Жерминаль, стр. 72

Маэ удержал ее руку, предотвратив оплеуху. Но он тоже тряхнул дочь, возмущенный, как и жена, ее поведением. Родители, потеряв голову, наперерыв упрекали ее и кричали больше всех.

Увидев Катрину, Этьен окончательно вышел из себя. Он не переставая повторял:

— Дальше! В другие шахты! И ты пойдешь с нами, грязная свинья!

Шаваль едва успел забрать в бараке свои сабо и накинуть на окоченевшие плечи вязаную куртку. Его потащили, пришлось бежать вместе со всеми. Катрина, тоже ошеломленная, надела сабо, застегнула ворот старой мужской куртки, которую носила в холод, и побежала за своим любовником, не желая его покинуть, в полной уверенности, что его убьют.

В какие-нибудь две-три минуты Жан-Барт опустел. Жанлен нашел где-то сигнальную трубу и дул в нее, словно созывая быков этими хриплыми звуками. Женщины — Прожженная, жена Левака, Мукетта — бежали, подобрав юбки; Левак размахивал топором, словно барабанщик палочками. К ним непрерывно примыкали другие товарищи. Собралось уже около тысячи человек; шли в беспорядке, растекаясь по полям, как поток, вышедший из берегов. Прямая дорога была слишком узка, приходилось ломать ограды.

— В шахты! Долой изменников! Прекратить работы!

В Жан-Барте внезапно наступила полная тишина. Ни души, ни звука. Денелен вышел из комнаты штейгеров и, показав жестом, чтобы его не сопровождали, пошел в шахту один. Он был бледен и совершенно спокоен. Он остановился перед колодцем, поднял голову и посмотрел на перерезанные канаты: стальные концы праздно повисли; укусы пилы блестели в черной смазке, словно свежая рана. Потом он поднялся к машине, взглянул на неподвижный рычаг, походивший на конечность какого-то огромного тела, пораженного параличом, потрогал остывший металл и вздрогнул, словно прикоснувшись к холодному трупу; затем спустился к котлам, медленно прошел мимо потухших, зияющих, залитых топок, постучал ногой о генераторы, которые гулко зазвенели. Так! Значит, конец, полное разорение! Если даже удастся починить канаты, развести огни, то где же найти людей? Еще две недели забастовки, и он — полный банкрот. И все-таки, отчетливо сознавая все свое несчастье, Денелен не находил в себе ненависти к разбойникам из Монсу: он чувствовал ответственность всех, вину свою, общую, вековую. Грубые люди, несомненно, и темные; да еще мрут с голоду.

IV

Толпа хлынула по голой равнине, побелевшей от изморози, залитой бледным зимним солнцем, и, запрудив всю дорогу, валила прямо через свекловичные поля.

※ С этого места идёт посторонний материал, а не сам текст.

(** ** Single archive or split: [prepareSourceFiles] *)

(** C5.  When the size query answers, [prepareSourceFiles] returns, and it
    sets [needsSplit = false] and yields the one item
    [transfer_<epoch_ms>.zip] exactly when [totalBytes <= limitBytes]; a
    folder of exactly the limit is not split. *)
Theorem C5_single_archive_iff_within_limit
    (W : World) (r : nat) (connectionId : string) (s : State) (job : TransferJob)
    (c : SSHConnection) (chunks : list Chunk) :
  heap s !! r = Some job ->
  connections s !! connectionId = Some c ->
  w_exec W (clock s) connectionId (TransferService.duCommand (sourceFolder job))
    = ExecClosed chunks ->
  let total := JS.parseIntOr0 (stdout (SSHService.closed chunks)) in
  let limit := zipSizeLimitMB job * 1024 * 1024 in
  let base := "transfer_" +:+ JS.toString (w_now W (S (clock s))) in
  exists items s' zi,
    TransferService.prepareSourceFiles W r connectionId s = (inr items, s')
    /\ heap s' !! r = Some (TransferService.withZipInfo (Some zi) job)
    /\ totalBytes zi = total
    /\ baseZipName zi = base
    /\ ((needsSplit zi = false
         /\ exists item, items = [item] /\ fileName item = base +:+ ".zip")
        <-> total <= limit)
    /\ (total = limit -> needsSplit zi = false /\ length items = 1%nat).
Proof.
  intros Hh Hc He total limit base.
  unfold TransferService.prepareSourceFiles, TransferService.readJob, SSHService.exec,
    TransferService.now, TransferService.generateId, TransferService.updJob,
    bind, gets, tick, emit, modify, ret.
  rewrite Hh, Hc. simpl. rewrite He. simpl.
  assert (Ht : JS.parseIntOr0 (JS.trim (SSHService.stdoutOf chunks)) = total)
    by reflexivity.
  clearbody total. rewrite !Ht. fold limit. fold base.
  assert (Hheap : forall z (s0 : State), heap s0 = heap s ->
            alter (TransferService.withZipInfo (Some z)) r (heap s0) !! r
            = Some (TransferService.withZipInfo (Some z) job)).
  { intros z s0 ->. rewrite lookup_alter_eq, Hh. reflexivity. }
  destruct (total <=? limit) eqn:Hle.
  - apply Z.leb_le in Hle.
    eexists _, _, _. split; [reflexivity|]. simpl.
    split; [apply (Hheap _ s); reflexivity|].
    split; [reflexivity|]. split; [reflexivity|]. split.
    + split; [intros _; exact Hle|]. intros _. split.
      * simpl. rewrite Z.gtb_ltb. apply Z.ltb_ge. exact Hle.
      * eexists. split; reflexivity.
    + intros _. split; [|reflexivity]. simpl. rewrite Z.gtb_ltb. apply Z.ltb_ge. exact Hle.
  - apply Z.leb_gt in Hle.
    eexists _, _, _. split; [reflexivity|]. simpl.
    split; [apply (Hheap _ s); reflexivity|].
    split; [reflexivity|]. split; [reflexivity|]. split.
    + split; [|lia]. intros [Hns _]. simpl in Hns.
      rewrite Z.gtb_ltb in Hns. apply Z.ltb_ge in Hns. exact Hns.
    + intros Heq. lia.
Qed.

Когда миновали Воловьи рога, Этьен взял предводительство на себя. Он на ходу отдавал распоряжения, выравнивал колонну. Во главе вприпрыжку бежал Жанлен, извлекая из своей трубы дикие звуки. В первых рядах шествовали женщины, некоторые были вооружены палками; среди них шла Маэ, с затуманенным взглядом, словно перед нею уже вырисовывалась вдали обетованная страна справедливости. Прожженная, жена Левака, Мукетта маршировали в своих лохмотьях, словно солдаты, отправляющиеся на войну. В случае неприятной встречи видно будет, осмелятся ли жандармы стрелять в женщин. Следом беспорядочной толпой шли мужчины; над расширявшейся к хвосту колонной ощетинились железные брусья, а единственный топор Левака сверкал на солнце. В центре шагал Этьен, стараясь не терять из виду Шаваля, которого он заставил идти впереди себя; замыкал шествие Маэ, угрюмо поглядывая на Катрину, упорно остававшуюся в рядах мужчин, чтобы быть поближе к своему любовнику: она опасалась, как бы ему не причинили зла. Головы были непокрыты, и волосы висели космами. Под оглушительный рев трубы Жанлена слышался стук деревянных башмаков, напоминавший топот выпущенного из закута стада. Снова пронесся крик:

— Хлеба! Хлеба! Хлеба!

Был полдень. После шести недель забастовки в пустых желудках властно заявлял о себе голод, еще более разбушевавшийся от этой гонки по открытому полю. Съеденные утром корки хлеба и несколько каштанов Мукетты были давно позабыты; муки голода еще больше разъярили толпу против предателей.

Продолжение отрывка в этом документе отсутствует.